Exclusives

Making the Business Case for EIDR is Important to Drive Increased Adoption

Adoption of the Entertainment Identifier Registry (EIDR) global unique identifier system continues to grow, but it remains important to continue making the business case for more organizations to adopt it globally, according to EIDR and companies supporting it.

“There’s still a lot of work to do in informing even existing members” of EIDR, Francois Modarresse, business development consultant for EIDR, said Jan. 30 while moderating a panel presentation called “Making the Business Case for EIDR” at EIDR’s annual Participant Meeting in Playa Vista, Calif.

“There are a lot of people that need to be informed” still, despite the aggressive efforts by EIDR to raise awareness of its ID system, he said.

“We probably spend 60-plus percent of our time” with outreach efforts to make companies aware of EIDR through conferences and other events, he said. This year, EIDR is also organizing tracks at international conferences, he noted, saying announcements on that will come later this quarter.

What he continues to hear over and over is that people will use EIDR if suppliers/customers/distributors use it, so “it’s very important to show to our respective partners that we are all in it and we want to work together,” he said.

A few people working directly on the front lines of implementing EIDR in their workflows and title management systems also spoke during the panel discussion, providing details of their implementation experiences. They also suggested ways to boost EIDR adoption in member organizations and across the wider ecosystem.


At the Nordic Entertainment (NENT) Group, for example, implementing EIDR was “a learning curve process,” according to Urban Löfbom, NENT Group senior project manager. The fact that NENT Group had a CTO who understood the value of doing it helped, he said, adding that his company was now “seeing some real sort of commercial benefits internally” from EIDR implementation.

But NENT Group would like to get help from the industry and EIDR board members to get EIDR IDs while acquiring content, he said. Metadata is part of the deals that NENT Group makes, but it still must manage that info manually now, which he called “a pain.”

NENT Group has been asking distributors of content it does business with to send EIDR IDs to it directly, but many of them don’t have them or don’t use the IDs in the same way that NENT Group does now, according to Frida Meurling, EIDR lead operator at NENT Group.

“We are integrating EIDR heavily into our workflows,” she said. But “round-trip reporting from the retailer side” is “something that we would like to look into” as well, she said, referring to the process under which an EIDR ID is used in the initial publishing of an avail for a piece of film or TV content and is then used all the way through financial reporting about the performance of that content.

Holding events like this one, where companies share their use cases, strengths and weaknesses across the industry, was helpful, she said.

NENT Group has automated the matching of movies now, she went on to say, recalling: “In the beginning, we had over 1,500 a week” that needed to be matched. But “now we have maybe two movies a week due to EIDR and automation,” she said.

TV series matching, however, is “a lot harder because the running order differs a lot and there might be slight changes” in each episode, she said.

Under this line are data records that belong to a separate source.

(** ** Arcs that outlive the store's

    An [Arc] that a thread took from the store: the inode is still there, or its
    counter has become zero. *)

Definition live (s : InodeStore) (d : InodeData) : Prop := data s !! inode d = Some d.
Definition arc_ok (s : InodeStore) (d : InodeData) : Prop :=
  live s d ∨ ∃ c, cells s !! cell d = Some c ∧ refcount c = 0 ∧ ∀ i e, data s !! i = Some e → cell e ≠ cell d.

Lemma arc_set_refcount e n s d : live s e → arc_ok s d → arc_ok (set_refcount e n s) d.
Proof.
  intros He [Hd|(c & Hc & H0 & Hne)]; [by left|]. right. exists c. split; [|done].
  simpl. rewrite lookup_alter_ne; [done|]. by eapply Hne.
Qed.

Lemma arc_set_info e o s d : arc_ok s d → arc_ok (set_info e o s) d.
Proof.
  intros [Hd|(c & Hc & H0 & Hne)]; [by left|]. right. simpl.
  destruct (decide (cell e = cell d)) as [E|E].
  - rewrite E, lookup_alter, decide_True, Hc by done. simpl. by eexists.
  - exists c. by rewrite lookup_alter_ne.
Qed.

Lemma arc_removed e c s d :
  indexed s → live s e → cells s !! cell e = Some c → refcount c = 0 → arc_ok s d → arc_ok (removed e s) d.
Proof.
  intros Hs He Hc H0 Hd. apply arc_set_info. destruct Hd as [Hd|(c' & Hc' & H0' & Hne)].
  - destruct (decide (inode d = inode e)) as [E|E].
    + right. unfold live in *. rewrite E, He in Hd. injection Hd as <-. exists c. split_and!; [done | done|].
      simpl. intros i x Hx Ecell. apply lookup_delete_Some in Hx as [Hne Hx]. apply Hne. by eapply ix_cell.
    + left. unfold live in *. simpl. by rewrite lookup_delete_ne.
  - right. exists c'. split_and!; [done | done|]. simpl. intros i x Hx. apply lookup_delete_Some in Hx as [_ Hx]. eauto.
Qed.

Definition keeps_arcs (f : InodeStore → InodeStore) : Prop := ∀ s d, indexed s → arc_ok s d → arc_ok (f s) d.

Lemma keeps_arcs_foldl {A : Type} (f : InodeStore → A → InodeStore) (l : list A) :
  (∀ a, shrinks (λ s, f s a)) → (∀ a, keeps_arcs (λ s, f s a)) → keeps_arcs (λ s, foldl f s l).
Proof.
  intros Hsh Hf. induction l as [|a l IH]; intros s d Hs Hd; simpl; [done|].
  apply IH; [by apply (Hsh a) | by apply (Hf a)].
Qed.
(** ** Opening files *)

Definition fetch_next_handle : M Z := λ s,
  (Ok (next_handle s), with_handles (handles s) (as_u64 (next_handle s + 1)) s).
Definition insert_handle (handle : Z) (hd : HandleData) : M unit :=
  modify (λ s, with_handles (<[handle := hd]> (handles s)) (next_handle s) s).

(** [HandleMigrationInfo::new] *)
Definition handle_migration_flags (flags : Z) : Z := Z.ldiff flags (Z.lor (Z.lor O_CREAT O_EXCL) O_TRUNC).

Definition open_options (os : list OpenOption) : Z := foldr (λ o n, Z.lor (OpenOption_bits o) n) 0 os.

Definition do_open_options (flags : Z) : Z :=
  let dir := flag flags O_DIRECTORY in
  match cache_policy cfg with
  | CacheNever => open_options (if dir then [] else [DIRECT_IO])
  | CacheMetadata => open_options (if dir then [CACHE_DIR; KEEP_CACHE] else [DIRECT_IO])
  | CacheAlways => open_options (KEEP_CACHE :: if dir then [CACHE_DIR] else [])
  | CacheAuto => 0
  end.

Definition do_open (i : Z) (kill_priv : bool) (flags : Z) : M (option Z * Z) :=
  let flags := Z.ldiff flags O_APPEND in
  let flags := if clean_noatime cfg then Z.ldiff flags O_NOATIME else flags in
  file ← without_fsetid (killpriv_v2 cfg && kill_priv) (open_inode i (as_i32 flags));
  _ ← (if flag flags O_TRUNC then clear_file_capabilities file false else mret ());
  handle ← fetch_next_handle;
  fd ← allocate file;
  _ ← insert_handle handle (mkHandleData i (HandleFile fd) (handle_migration_flags (as_i32 flags)));
  mret (Some handle, do_open_options flags).

Definition do_release (i handle : Z) : M unit :=
  s ← get;
  match handles s !! handle with
  | Some hd =>
      if hd_inode hd =? i then put (with_handles (delete handle (handles s)) (next_handle s) s) else throw ebadf
  | None => throw ebadf
  end.

Definition do_getattr (i : Z) : M (Attr * Duration) :=
  d ← get_inode_data i;
  fd ← get_file d;
  st ← statx fd None;
  attr ← lift (try_from_stat64 (se_st st) map_host_uid map_host_gid);
  mret (attr, attr_timeout cfg).

Definition do_unlink (parent : Z) (name : string) (flags : Z) : M unit :=
  d ← get_inode_data parent;
  parent_file ← get_file d;
  invalidated ← before_invalidating_path d name;
  res ← sys (h_unlinkat parent_file name flags);
  _ ← after_invalidating invalidated;
  if res =? 0 then mret () else fail_last.

End passthrough.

During an earlier presentation at the event, participating companies identified the common themes of what it looked like and what it took to actually get onboard with EIDR, Jason Peña, program manager for Google Play, pointed out.

“There really is no magic bullet — no silver bullet as far as reconciling your catalogs to get up to speed,” he said. But once an organization overcomes that hurdle, with the efficiencies provided by an application program interface (API), it can keep pace with the always-changing catalogs of content a business has and is able to get into a better position to reconcile those titles with EIDR as they move forward, he said.